(* ===== verification/GoStrings.v ===== *)
(** Go strings and the functions of Go's [strings], [strconv], [unicode/utf8] and [net/url]
    packages the modelled code calls.  A Go string is a sequence of bytes, here a [string]
    (a list of 8-bit [ascii]).  The case and white-space functions act on the
    ASCII letters and the ASCII white space and leave bytes of 128 and above
    unchanged: on ASCII text they are Go's functions; the code points outside
    ASCII that Go also folds or trims are not modelled.  The second part has the runes of
    a string and the escapes of a URL. *)

From S2P Require Import Prelude.
From stdpp Require Import options.

#[local] Open Scope nat_scope.

(** * Bytes *)

Definition code (c : ascii) : nat := nat_of_ascii c.

Definition between (lo hi : nat) (c : ascii) : bool := (lo <=? code c) && (code c <=? hi).
Definition is_lower (c : ascii) : bool := between 97 122 c.
Definition is_upper (c : ascii) : bool := between 65 90 c.
Definition is_digit (c : ascii) : bool := between 48 57 c.
Definition is_alpha (c : ascii) : bool := is_lower c || is_upper c.
(** The ASCII members of [unicode.IsSpace]: tab, LF, VT, FF, CR and blank. *)
Definition is_space (c : ascii) : bool := between 9 13 c || (code c =? 32).

Definition lower (c : ascii) : ascii := if is_upper c then ascii_of_nat (code c + 32) else c.
Definition upper (c : ascii) : ascii := if is_lower c then ascii_of_nat (code c - 32) else c.

(** * Whole-string functions *)

Fixpoint str_map (f : ascii -> ascii) (s : string) : string :=
  match s with
  | EmptyString => EmptyString
  | String c s' => String (f c) (str_map f s')
  end.

(** [strings.ToLower], [strings.ToUpper]. *)
Definition ToLower : string -> string := str_map lower.
Definition ToUpper : string -> string := str_map upper.

Fixpoint str_forallb (p : ascii -> bool) (s : string) : bool :=
  match s with
  | EmptyString => true
  | String c s' => p c && str_forallb p s'
  end.

Fixpoint trim_left (p : ascii -> bool) (s : string) : string :=
  match s with
  | EmptyString => EmptyString
  | String c s' => if p c then trim_left p s' else s
  end.

(** Drops the trailing bytes that satisfy [p]. *)
Fixpoint trim_right (p : ascii -> bool) (s : string) : string :=
  match s with
  | EmptyString => EmptyString
  | String c s' =>
      match trim_right p s' with
      | EmptyString => if p c then EmptyString else String c EmptyString
      | t => String c t
      end
  end.

(** [strings.TrimSpace]. *)
Definition TrimSpace (s : string) : string := trim_right is_space (trim_left is_space s).

(** [strings.HasPrefix s p], and what follows the prefix. *)
Fixpoint cut_prefix (p s : string) : option string :=
  match p, s with
  | EmptyString, _ => Some s
  | String a p', String b s' => if Ascii.eqb a b then cut_prefix p' s' else None
  | String _ _, EmptyString => None
  end.
Definition HasPrefix (s p : string) : bool :=
  match cut_prefix p s with Some _ => true | None => false end.
Definition TrimPrefix (s p : string) : string := default s (cut_prefix p s).

(** [strings.TrimSuffix], [strings.HasSuffix]: [cut_suffix sf s] is what
    precedes the suffix. *)
Fixpoint cut_suffix (sf s : string) : option string :=
  if String.eqb s sf then Some EmptyString else
  match s with
  | EmptyString => None
  | String c s' => String c <$> cut_suffix sf s'
  end.
Definition HasSuffix (s sf : string) : bool :=
  match cut_suffix sf s with Some _ => true | None => false end.
Definition TrimSuffix (s sf : string) : string := default s (cut_suffix sf s).

(** [strings.Contains s sub]. *)
Fixpoint Contains (s sub : string) : bool :=
  HasPrefix s sub ||
  match s with
  | EmptyString => false
  | String _ s' => Contains s' sub
  end.

(** [strings.ContainsAny] / [strings.IndexByte(...) >= 0] for one byte. *)
Fixpoint has_byte (c : ascii) (s : string) : bool :=
  match s with
  | EmptyString => false
  | String d s' => Ascii.eqb d c || has_byte c s'
  end.

(** [strings.Split s sep] for a separator of one byte: never empty. *)
Fixpoint Split (c : ascii) (s : string) : list string :=
  match s with
  | EmptyString => [EmptyString]
  | String d s' =>
      if Ascii.eqb d c then EmptyString :: Split c s'
      else match Split c s' with
           | [] => [String d EmptyString]
           | p :: ps => String d p :: ps
           end
  end.

(** [strings.Join parts sep]. *)
Fixpoint Join (parts : list string) (sep : string) : string :=
  match parts with
  | [] => ""
  | [p] => p
  | p :: ps => p +:+ sep +:+ Join ps sep
  end.

(** [strings.Join chunks ""]. *)
Fixpoint Concat (parts : list string) : string :=
  match parts with
  | [] => ""
  | p :: ps => p +:+ Concat ps
  end.

(** [strings.ReplaceAll s old new] for an [old] of one byte. *)
Fixpoint ReplaceByte (c : ascii) (new s : string) : string :=
  match s with
  | EmptyString => EmptyString
  | String d s' => if Ascii.eqb d c then new +:+ ReplaceByte c new s' else String d (ReplaceByte c new s')
  end.

(** A quoted body: every quote inside is doubled. *)
Definition double (q : ascii) (v : string) : string := ReplaceByte q (String q (String q "")) v.

(** [strings.EqualFold] on ASCII. *)
Definition EqualFold (s t : string) : bool := String.eqb (ToLower s) (ToLower t).

(** [strconv.Itoa]. *)
Definition Itoa (z : Z) : string := pretty z.

(** [strconv.Atoi]: a sign, if any, and digits, of a number that is an [int]. *)
Fixpoint digits_value (acc : Z) (s : string) : Z :=
  match s with
  | EmptyString => acc
  | String c s' => digits_value (acc * 10 + Z.of_nat (code c - 48))%Z s'
  end.
Definition Atoi (s : string) : option Z :=
  let '(negative, body) := match s with
    | String "-" s' => (true, s')
    | String "+" s' => (false, s')
    | _ => (false, s)
    end in
  if String.eqb body "" || negb (str_forallb is_digit body) then None else
  let n := digits_value 0 body in
  let n := (if negative then - n else n)%Z in
  if ((- 2 ^ 63 <=? n) && (n <? 2 ^ 63))%Z then Some n else None.

(** [fmt.Sprintf] for formats made of text, [%s] verbs and [%%]. *)
Fixpoint Sprintf (f : string) (args : list string) : string :=
  match f with
  | EmptyString => EmptyString
  | String c f' =>
      if Ascii.eqb c "%" then
        match f' with
        | String d f'' =>
            if Ascii.eqb d "%" then String "%" (Sprintf f'' args)
            else if Ascii.eqb d "s" then
              match args with
              | a :: args' => a +:+ Sprintf f'' args'
              | [] => "%!s(MISSING)" +:+ Sprintf f'' []
              end
            else String c (Sprintf f' args)
        | EmptyString => String c EmptyString
        end
      else String c (Sprintf f' args)
  end.

(** [strconv.Quote], the [%q] verb: bytes of 128 and above are kept (they are
    printable UTF-8 text), control bytes are escaped. *)
Definition hex_digit (n : nat) : ascii :=
  if n <? 10 then ascii_of_nat (48 + n) else ascii_of_nat (87 + n).
Definition quote_byte (c : ascii) : string :=
  match code c with
  | 34 => String "\" (String c "")
  | 92 => "\\"
  | 7 => "\a" | 8 => "\b" | 9 => "\t" | 10 => "\n" | 11 => "\v" | 12 => "\f" | 13 => "\r"
  | n => if (n <? 32) || (n =? 127)
         then "\x" +:+ String (hex_digit (n / 16)) (String (hex_digit (n mod 16)) "")
         else String c ""
  end.
Fixpoint quote_body (s : string) : string :=
  match s with
  | EmptyString => EmptyString
  | String c s' => quote_byte c +:+ quote_body s'
  end.
Definition Quote (s : string) : string :=
  let q := String (ascii_of_nat 34) "" in q +:+ quote_body s +:+ q.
* * * *
**Your task**
Please copy out each entry exactly as it appears above.

**Exercise result**
(* ===== verification/GoStrings.v ===== *)
(** Go strings and the functions of Go's [strings], [strconv], [unicode/utf8] and [net/url]
    packages the modelled code calls.  A Go string is a sequence of bytes, here a [string]
    (a list of 8-bit [ascii]).  The case and white-space functions act on the
    ASCII letters and the ASCII white space and leave bytes of 128 and above
    unchanged: on ASCII text they are Go's functions; the code points outside
    ASCII that Go also folds or trims are not modelled.  The second part has the runes of
    a string and the escapes of a URL. *)

From S2P Require Import Prelude.
From stdpp Require Import options.

#[local] Open Scope nat_scope.

(** * Bytes *)

Definition code (c : ascii) : nat := nat_of_ascii c.

Definition between (lo hi : nat) (c : ascii) : bool := (lo <=? code c) && (code c <=? hi).
Definition is_lower (c : ascii) : bool := between 97 122 c.
Definition is_upper (c : ascii) : bool := between 65 90 c.
Definition is_digit (c : ascii) : bool := between 48 57 c.
Definition is_alpha (c : ascii) : bool := is_lower c || is_upper c.
(** The ASCII members of [unicode.IsSpace]: tab, LF, VT, FF, CR and blank. *)
Definition is_space (c : ascii) : bool := between 9 13 c || (code c =? 32).

Definition lower (c : ascii) : ascii := if is_upper c then ascii_of_nat (code c + 32) else c.
Definition upper (c : ascii) : ascii := if is_lower c then ascii_of_nat (code c - 32) else c.

(** * Whole-string functions *)

Fixpoint str_map (f : ascii -> ascii) (s : string) : string :=
  match s with
  | EmptyString => EmptyString
  | String c s' => String (f c) (str_map f s')
  end.

(** [strings.ToLower], [strings.ToUpper]. *)
Definition ToLower : string -> string := str_map lower.
Definition ToUpper : string -> string := str_map upper.

Fixpoint str_forallb (p : ascii -> bool) (s : string) : bool :=
  match s with
  | EmptyString => true
  | String c s' => p c && str_forallb p s'
  end.

Fixpoint trim_left (p : ascii -> bool) (s : string) : string :=
  match s with
  | EmptyString => EmptyString
  | String c s' => if p c then trim_left p s' else s
  end.

(** Drops the trailing bytes that satisfy [p]. *)
Fixpoint trim_right (p : ascii -> bool) (s : string) : string :=
  match s with
  | EmptyString => EmptyString
  | String c s' =>
      match trim_right p s' with
      | EmptyString => if p c then EmptyString else String c EmptyString
      | t => String c t
      end
  end.

(** [strings.TrimSpace]. *)
Definition TrimSpace (s : string) : string := trim_right is_space (trim_left is_space s).

(** [strings.HasPrefix s p], and what follows the prefix. *)
Fixpoint cut_prefix (p s : string) : option string :=
  match p, s with
  | EmptyString, _ => Some s
  | String a p', String b s' => if Ascii.eqb a b then cut_prefix p' s' else None
  | String _ _, EmptyString => None
  end.
Definition HasPrefix (s p : string) : bool :=
  match cut_prefix p s with Some _ => true | None => false end.
Definition TrimPrefix (s p : string) : string := default s (cut_prefix p s).

(** [strings.TrimSuffix], [strings.HasSuffix]: [cut_suffix sf s] is what
    precedes the suffix. *)
Fixpoint cut_suffix (sf s : string) : option string :=
  if String.eqb s sf then Some EmptyString else
  match s with
  | EmptyString => None
  | String c s' => String c <$> cut_suffix sf s'
  end.
Definition HasSuffix (s sf : string) : bool :=
  match cut_suffix sf s with Some _ => true | None => false end.
Definition TrimSuffix (s sf : string) : string := default s (cut_suffix sf s).

(** [strings.Contains s sub]. *)
Fixpoint Contains (s sub : string) : bool :=
  HasPrefix s sub ||
  match s with
  | EmptyString => false
  | String _ s' => Contains s' sub
  end.

(** [strings.ContainsAny] / [strings.IndexByte(...) >= 0] for one byte. *)
Fixpoint has_byte (c : ascii) (s : string) : bool :=
  match s with
  | EmptyString => false
  | String d s' => Ascii.eqb d c || has_byte c s'
  end.

(** [strings.Split s sep] for a separator of one byte: never empty. *)
Fixpoint Split (c : ascii) (s : string) : list string :=
  match s with
  | EmptyString => [EmptyString]
  | String d s' =>
      if Ascii.eqb d c then EmptyString :: Split c s'
      else match Split c s' with
           | [] => [String d EmptyString]
           | p :: ps => String d p :: ps
           end
  end.

(** [strings.Join parts sep]. *)
Fixpoint Join (parts : list string) (sep : string) : string :=
  match parts with
  | [] => ""
  | [p] => p
  | p :: ps => p +:+ sep +:+ Join ps sep
  end.

(** [strings.Join chunks ""]. *)
Fixpoint Concat (parts : list string) : string :=
  match parts with
  | [] => ""
  | p :: ps => p +:+ Concat ps
  end.

(** [strings.ReplaceAll s old new] for an [old] of one byte. *)
Fixpoint ReplaceByte (c : ascii) (new s : string) : string :=
  match s with
  | EmptyString => EmptyString
  | String d s' => if Ascii.eqb d c then new +:+ ReplaceByte c new s' else String d (ReplaceByte c new s')
  end.

(** A quoted body: every quote inside is doubled. *)
Definition double (q : ascii) (v : string) : string := ReplaceByte q (String q (String q "")) v.

(** [strings.EqualFold] on ASCII. *)
Definition EqualFold (s t : string) : bool := String.eqb (ToLower s) (ToLower t).

(** [strconv.Itoa]. *)
Definition Itoa (z : Z) : string := pretty z.

(** [strconv.Atoi]: a sign, if any, and digits, of a number that is an [int]. *)
Fixpoint digits_value (acc : Z) (s : string) : Z :=
  match s with
  | EmptyString => acc
  | String c s' => digits_value (acc * 10 + Z.of_nat (code c - 48))%Z s'
  end.
Definition Atoi (s : string) : option Z :=
  let '(negative, body) := match s with
    | String "-" s' => (true, s')
    | String "+" s' => (false, s')
    | _ => (false, s)
    end in
  if String.eqb body "" || negb (str_forallb is_digit body) then None else
  let n := digits_value 0 body in
  let n := (if negative then - n else n)%Z in
  if ((- 2 ^ 63 <=? n) && (n <? 2 ^ 63))%Z then Some n else None.

(** [fmt.Sprintf] for formats made of text, [%s] verbs and [%%]. *)
Fixpoint Sprintf (f : string) (args : list string) : string :=
  match f with
  | EmptyString => EmptyString
  | String c f' =>
      if Ascii.eqb c "%" then
        match f' with
        | String d f'' =>
            if Ascii.eqb d "%" then String "%" (Sprintf f'' args)
            else if Ascii.eqb d "s" then
              match args with
              | a :: args' => a +:+ Sprintf f'' args'
              | [] => "%!s(MISSING)" +:+ Sprintf f'' []
              end
            else String c (Sprintf f' args)
        | EmptyString => String c EmptyString
        end
      else String c (Sprintf f' args)
  end.

(** [strconv.Quote], the [%q] verb: bytes of 128 and above are kept (they are
    printable UTF-8 text), control bytes are escaped. *)
Definition hex_digit (n : nat) : ascii :=
  if n <? 10 then ascii_of_nat (48 + n) else ascii_of_nat (87 + n).
Definition quote_byte (c : ascii) : string :=
  match code c with
  | 34 => String "\" (String c "")
  | 92 => "\\"
  | 7 => "\a" | 8 => "\b" | 9 => "\t" | 10 => "\n" | 11 => "\v" | 12 => "\f" | 13 => "\r"
  | n => if (n <? 32) || (n =? 127)
         then "\x" +:+ String (hex_digit (n / 16)) (String (hex_digit (n mod 16)) "")
         else String c ""
  end.
Fixpoint quote_body (s : string) : string :=
  match s with
  | EmptyString => EmptyString
  | String c s' => quote_byte c +:+ quote_body s'
  end.
Definition Quote (s : string) : string :=
  let q := String (ascii_of_nat 34) "" in q +:+ quote_body s +:+ q.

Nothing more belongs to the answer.